▶ WORK TO BE COMPLETED:
For the listing below, return the line containing "- exists A. reflexivity.", the line containing "- exists [].", and all lines in between, exactly as written and nothing else.
↓↓↓
(** The full integral exists when the leading axes of the integrand
    are those of the grids. *)
Lemma full_integral_total :
  forall grids (A : list (ndarray Q)),
    Forall (has_grid_shape grids) A ->
    exists F, full_integral simps_1d grids A = inr F.
Proof.
  induction grids as [| s grids IH]; intros A HA.
  - exists A. reflexivity.
  - cbn [full_integral].
    assert (H1 : exists A1, simps simps_1d A s = inr A1 /\
                            Forall (has_grid_shape grids) A1).
    { unfold simps. induction HA as [| a A [rest Ha] HA IHA].
      - exists []. split; [reflexivity | constructor].
      - destruct IHA as [A1 [HA1 HA1s]].
        cbn [traverse]. unfold simps_sample at 1. rewrite Ha.
        cbn [map app]. rewrite Nat.eqb_refl. cbn [negb bind].
        rewrite HA1. cbn [bind].
        eexists. split; [reflexivity |].
        constructor; [| exact HA1s]. exists rest. reflexivity. }
    destruct H1 as [A1 [HA1 HA1s]]. rewrite HA1. cbn [bind].
    apply IH. exact HA1s.
Qed.

Lemma combine_fst {A B} (l : list A) (l' : list B) :
  length l = length l' -> map fst (combine l l') = l.
Proof.
  revert l'. induction l as [| a l IH]; intros [| b l'] H;
    simpl in *; try discriminate; [reflexivity |].
  f_equal. apply IH. lia.
Qed.

Lemma combine_snd {A B} (l : list A) (l' : list B) :
  length l = length l' -> map snd (combine l l') = l'.
Proof.
  revert l'. induction l as [| a l IH]; intros [| b l'] H;
    simpl in *; try discriminate; [reflexivity |].
  f_equal. apply IH. lia.
Qed.

(** What [simps] returns, sample by sample. *)
Lemma simps_entries (s : list Q) :
  forall (A A1 : list (ndarray Q)),
    simps simps_1d A s = inr A1 ->
    Forall2 (fun a a1 =>
               shape a = length s :: shape a1 /\
               item a1
               = fun ix =>
                   simps_1d (map (fun i => item a (i :: ix))
                                 (seq 0 (length s))) s)
            A A1.
Proof.
  unfold simps. induction A as [| a A IH]; intros A1 H; cbn [traverse] in H.
  - injection H as <-. constructor.
  - destruct (simps_sample simps_1d s a) as [e | a1] eqn:Ha;
      [discriminate |]. cbn [bind] in H.
    destruct (traverse (simps_sample simps_1d s) A) as [e | A1'] eqn:HA;
      [discriminate |]. cbn [bind] in H. injection H as <-.
    constructor; [| apply IH; reflexivity].
    unfold simps_sample in Ha.
    destruct (shape a) as [| n s'] eqn:Hs; [discriminate |].
    destruct (length s =? n)%nat eqn:Hn; cbn [negb] in Ha; [| discriminate].
    apply Nat.eqb_eq in Hn. subst n. injection Ha as <-.
    split; reflexivity.
Qed.

(** What [full_integral] returns, sample by sample: the multiple
    integral of the entries, on the axes that are left. *)
Lemma full_integral_entries :
  forall grids (A F : list (ndarray Q)),
    full_integral simps_1d grids A = inr F ->
    Forall2 (fun a f =>
               shape a = map (@length Q) grids ++ shape f /\
               forall ix,
                 item f ix = multiple_integral simps_1d grids (item a) ix)
            A F.
Proof.
  induction grids as [| s grids IH]; intros A F H; cbn [full_integral] in H.
  - injection H as <-. induction A; constructor; [| assumption].
    split; reflexivity.
  - destruct (simps simps_1d A s) as [e | A1] eqn:HA1; [discriminate |].
    cbn [bind] in H. pose proof (simps_entries s A A1 HA1) as H1.
    specialize (IH A1 F H). clear H HA1. revert F IH.
    induction H1 as [| a a1 A A1 [Hs Hi] _ IHA]; intros F IH;
      inversion IH as [| a1' f A1' F' [Hs' Hi'] HF]; subst; constructor.
    + split.
      * cbn [map app]. rewrite Hs, Hs'. reflexivity.
      * intros ix. rewrite Hi'. cbn [multiple_integral]. rewrite Hi.
        reflexivity.
    + apply IHA. exact HF.
Qed.

(** C3.  For a query whose domain has [k] non-degenerate intervals,
    one grid per interval, and pointwise depths on those grids,
    [IntegratedDepth.predict] (of an estimator fitted on a domain of
    dimension at least one) returns a result: the quadrature applied
    over every domain dimension in turn, the running result divided
    by the length of that dimension's interval at each step.  Each of
    its entries is the integral of the pointwise depths over the full
    domain divided by the product of the [k] interval lengths. *)
Theorem IntegratedDepth_predict_average
    (self : IntegratedDepth mv_depth) (X : FDataGrid) d0 rest :
  _domain_range _ self = Some (d0 :: rest) ->
  length (domain_range X) = length (grid_points X) ->
  Forall (fun d => ~ snd d - fst d == 0) (domain_range X) ->
  Forall (has_grid_shape (grid_points X))
         (mv_predict (multivariate_depth _ self) (data_matrix X)) ->
  exists result,
    IntegratedDepth_predict _ mv_predict simps_1d self X = inr result /\
    Forall2 (fun pointwise_depth integrated =>
               shape pointwise_depth
               = map (@length Q) (grid_points X) ++ shape integrated /\
               forall ix,
                 item integrated ix
                 == multiple_integral simps_1d (grid_points X)
                      (item pointwise_depth) ix
                    / volume (domain_range X))
            (mv_predict (multivariate_depth _ self) (data_matrix X))
            result.
Proof.
  intros Hfit Hzip Hlen Hshape.
  destruct (full_integral_total _ _ Hshape) as [F HF].
  unfold IntegratedDepth_predict. rewrite Hfit.
  destruct (integrate_loop_scaled
              (combine (domain_range X) (grid_points X))
              (mv_predict (multivariate_depth _ self) (data_matrix X))
              (mv_predict (multivariate_depth _ self) (data_matrix X))
              1 (snd d0 - fst d0) F) as [R [HR HRe]].
  - discriminate.
  - rewrite combine_fst by exact Hzip. exact Hlen.
  - apply idiv_one.
  - rewrite combine_snd by exact Hzip. exact HF.
  - exists R. split; [exact HR |].
    rewrite combine_fst in HRe by exact Hzip.
    pose proof (full_integral_entries _ _ _ HF) as Hent.
    clear HR HF Hshape. revert R HRe.
    induction Hent as [| a f A F' [Hs Hi] _ IH]; intros R HRe;
      inversion HRe as [| r fd R' Fd [Hrs Hri] HRe']; subst; constructor.
    + split.
      * rewrite Hs, Hrs. reflexivity.
      * intros ix. rewrite Hri. cbn [true_divide item]. rewrite Hi.
        apply Qdiv_comp; [reflexivity | ring].
    + apply IH. exact HRe'.
Qed.

End IntegratedDepthProofs.

(** *** Simpson's rule on three points as the quadrature *)

Lemma weighted_sum_scale (c : Q) :
  ~ c == 0 ->
  forall w y,
    weighted_sum w (map (fun v => v / c) y) == weighted_sum w y / c.
Proof.
  intros Hc. induction w as [| wi w IH]; intros [| yi y]; simpl;
    try (field; exact Hc).
  rewrite IH. field. exact Hc.
Qed.

Lemma weighted_sum_proper :
  forall w y y', Forall2 Qeq y y' -> weighted_sum w y == weighted_sum w y'.
Proof.
  induction w as [| wi w IH]; intros y y' H.
  - destruct H; reflexivity.
  - destruct H as [| yi yi' y y' Hi H]; simpl; [reflexivity |].
    rewrite Hi, (IH y y' H). reflexivity.
Qed.

Lemma simpson3_scale (c : Q) (y x : list Q) :
  ~ c == 0 -> simpson3 (map (fun v => v / c) y) x == simpson3 y x / c.
Proof. intros Hc. apply weighted_sum_scale. exact Hc. Qed.

Lemma simpson3_proper (y y' x : list Q) :
  Forall2 Qeq y y' -> simpson3 y x == simpson3 y' x.
Proof. apply weighted_sum_proper. Qed.

(** The estimator of the examples: the multivariate depth has no state
    and returns the values it is given. *)
Lemma IntegratedDepth_predict_average_witness :
  exists result,
    IntegratedDepth_predict unit (fun _ l => l) simpson3
      (IntegratedDepth_fit unit (fun _ _ => tt)
         (IntegratedDepth_init unit tt) example_fd2)
      example_fd2
    = inr result /\
    Forall2 (fun pointwise_depth integrated =>
               shape pointwise_depth
               = map (@length Q) (grid_points example_fd2)
                 ++ shape integrated /\
               forall ix,
                 item integrated ix
                 == multiple_integral simpson3 (grid_points example_fd2)
                      (item pointwise_depth) ix
                    / volume (domain_range example_fd2))
            (data_matrix example_fd2)
            result.
Proof.
  apply (IntegratedDepth_predict_average unit (fun _ l => l) simpson3
           simpson3_scale simpson3_proper
           (IntegratedDepth_fit unit (fun _ _ => tt)
              (IntegratedDepth_init unit tt) example_fd2)
           example_fd2 (0, 2) [(0, 4)]).
  - reflexivity.
  - reflexivity.
  - repeat constructor; discriminate.
  - repeat constructor. exists []. reflexivity.
Defined.

Lemma IntegratedDepth_predict_ignores_fitted_domain_witness :
  IntegratedDepth_predict unit (fun _ l => l) simpson3
    (IntegratedDepth_fit unit (fun _ _ => tt)
       (IntegratedDepth_init unit tt) example_fd)
    example_fd2
  = IntegratedDepth_predict unit (fun _ l => l) simpson3
      (IntegratedDepth_fit unit (fun _ _ => tt)
         (IntegratedDepth_init unit tt) example_fd2)
      example_fd2.
Proof.
  apply (IntegratedDepth_predict_ignores_fitted_domain
           unit (fun _ _ => tt) (fun _ l => l) simpson3
           (IntegratedDepth_init unit tt) (IntegratedDepth_init unit tt)
           example_fd example_fd2 example_fd2).
  - discriminate.
  - discriminate.
  - reflexivity.
Defined.

End DepthProofs.

(** ** Properties of the elastic metrics *)

Module ElasticProofs.

Import Elastic ElasticFormulas.
Local Open Scope R_scope.

(** *** numpy on rows without nan *)

Lemma sqrt_of_floored (v : R) :
  np_sqrt (match Rlt_dec v 0 with
           | left _ => Fin 0
           | right _ => Fin v
           end)
  = Fin (floored_srsf v).
Proof.
  unfold floored_srsf, np_sqrt.
  destruct (Rlt_dec v 0) as [Hneg | Hpos].
  - destruct (Rlt_dec 0 0) as [H | _]; [lra |].
    rewrite Rmax_left by lra. reflexivity.
  - destruct (Rlt_dec v 0) as [H | _]; [contradiction |].
    rewrite Rmax_right by lra. reflexivity.
Qed.

Lemma srsf_of_row (d : list R) :
  map np_sqrt (zero_negatives (map Fin d)) = map (fun v => Fin (floored_srsf v)) d.
Proof.
  unfold zero_negatives. rewrite !map_map.
  apply map_ext. intros v. apply sqrt_of_floored.
Qed.

Lemma combine_map_two {A B C D} (g : A -> C) (h : B -> D) :
  forall (l : list A) (l' : list B),
    combine (map g l) (map h l') = map (fun p => (g (fst p), h (snd p))) (combine l l').
Proof.
  induction l as [| a l IH]; intros [| b l']; simpl; try reflexivity.
  rewrite IH. reflexivity.
Qed.
Lemma keeps_ledger_call l op w :
  touches_ledger l op = false -> keeps_ledger l w (world_of (call op w)).
Proof.
  intros Ht. destruct (call_cases op w) as [[s [_ [Hop ->]]]|[_ ->]];
    cbn [world_of]; (split; [now destruct l|]).
  - cbn [store log]. eapply apply_op_keeps_ledger; eassumption.
  - reflexivity.
Qed.

Lemma keeps_ledger_grows l w w' : keeps_ledger l w w' -> ledger_grows l w w'.
Proof. intros [H F]. split; [rewrite H; apply prefix_refl|now left]. Qed.

Lemma grows_call op w :
  (forall l, touches_ledger l op = false) -> grows w (world_of (call op w)).
Proof.
  intros Ht. split.
  - intros l. apply keeps_ledger_grows, keeps_ledger_call, Ht.
  - destruct (call_cases op w) as [[s [_ [_ ->]]]|[_ ->]]; now split.
Qed.

Lemma grows_open l w : grows w (world_of (call (OpenW l) w)).
Proof.
  destruct (call_cases (OpenW l) w) as [[s [_ [Hop ->]]]|[_ ->]];
    cbn [world_of]; (split; [|split; reflexivity]); intros l';
    (split; [destruct l'; apply prefix_refl|]).
  - cbn [apply_op] in Hop. injection Hop as <-. cbn [store log].
    destruct l, l'; cbn; auto.
  - now left.
Qed.

Lemma grows_dump l w :
  grows w (world_of (call (JsonDump l (history l w)) w)).
Proof.
  destruct (call_cases (JsonDump l (history l w)) w) as [[s [_ [Hop ->]]]|[_ ->]];
    cbn [world_of]; (split; [|split; reflexivity]); intros l';
    (split; [destruct l'; apply prefix_refl|]).
  - cbn [apply_op] in Hop. injection Hop as <-. cbn [store log].
    destruct l, l'; cbn [ledger_file set_ledger_file upload_fp download_fp]; auto.
    + right. right. eexists. split; [reflexivity|]. split; apply prefix_refl.
    + right. right. eexists. split; [reflexivity|]. split; apply prefix_refl.
  - now left.
Qed.

Lemma grows_upload_append x w :
  grows w (world_of (upload_history_append x w)).
Proof.
  split; [|split; reflexivity]. intros l. split; [|now left].
  destruct l; cbn; [apply prefix_app|apply prefix_refl].
Qed.

Lemma grows_download_append x w :
  grows w (world_of (download_history_append x w)).
Proof.
  split; [|split; reflexivity]. intros l. split; [|now left].
  destruct l; cbn; [apply prefix_refl|apply prefix_app].
Qed.

Ltac grows_step :=
  first
    [ apply grows_call; intros []; reflexivity
    | apply grows_open
    | apply grows_upload_append
    | apply grows_download_append
    | apply grows_refl
    | apply (along_bind grows grows_trans); [|intros ? ? ?] ].

Lemma grows_upload_file file w : grows w (world_of (_upload_file file w)).
Proof.
  unfold _upload_file.
  apply (along_bind grows grows_trans); [|intros f w1 _].
  - destruct (contains space file); [|apply grows_refl].
    repeat grows_step.
  - do 4 (apply (along_bind grows grows_trans); [grows_step|intros ? ? _]).
    apply (along_bind grows grows_trans); [apply grows_refl|].
    intros h w' E. unfold read in E. injection E as <- <-.
    apply (along_bind grows grows_trans);
      [apply (grows_dump UploadLedger)|intros ? ? _].
    grows_step.
Qed.

Lemma grows_download_file file w : grows w (world_of (_download_file file w)).
Proof.
  unfold _download_file.
  do 4 (apply (along_bind grows grows_trans); [grows_step|intros ? ? _]).
  apply (along_bind grows grows_trans); [apply grows_refl|].
  intros h w' E. unfold read in E. injection E as <- <-.
  apply (grows_dump DownloadLedger).
Qed.

Lemma grows_loop_body l w : grows w (world_of (loop_body l w)).
Proof.
  destruct l; cbn [loop_body].
  - apply (along_manage_input_body grows grows_refl grows_trans).
    + intros w0. grows_step.
    + apply grows_upload_file.
  - apply (along_check_for_downloads grows grows_refl grows_trans).
    + intros w0. grows_step.
    + apply grows_download_file.
Qed.

(** The upload side leaves the download ledger alone. *)
Lemma upload_file_keeps_download file w :
  keeps_ledger DownloadLedger w (world_of (_upload_file file w)).
Proof.
  pose proof (keeps_ledger_trans DownloadLedger) as T.
  unfold _upload_file.
  repeat first
    [ apply keeps_ledger_call; reflexivity
    | apply keeps_ledger_refl
    | split; reflexivity
    | apply (along_bind _ T); [|intros ? ? _]
    | match goal with |- context [if ?c then _ else _] => destruct c end ].
Qed.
↑↑↑
▶ ANSWER TO THIS EXERCISE:
  - exists A. reflexivity.
  - cbn [full_integral].
    assert (H1 : exists A1, simps simps_1d A s = inr A1 /\
                            Forall (has_grid_shape grids) A1).
    { unfold simps. induction HA as [| a A [rest Ha] HA IHA].
      - exists []. split; [reflexivity | constructor].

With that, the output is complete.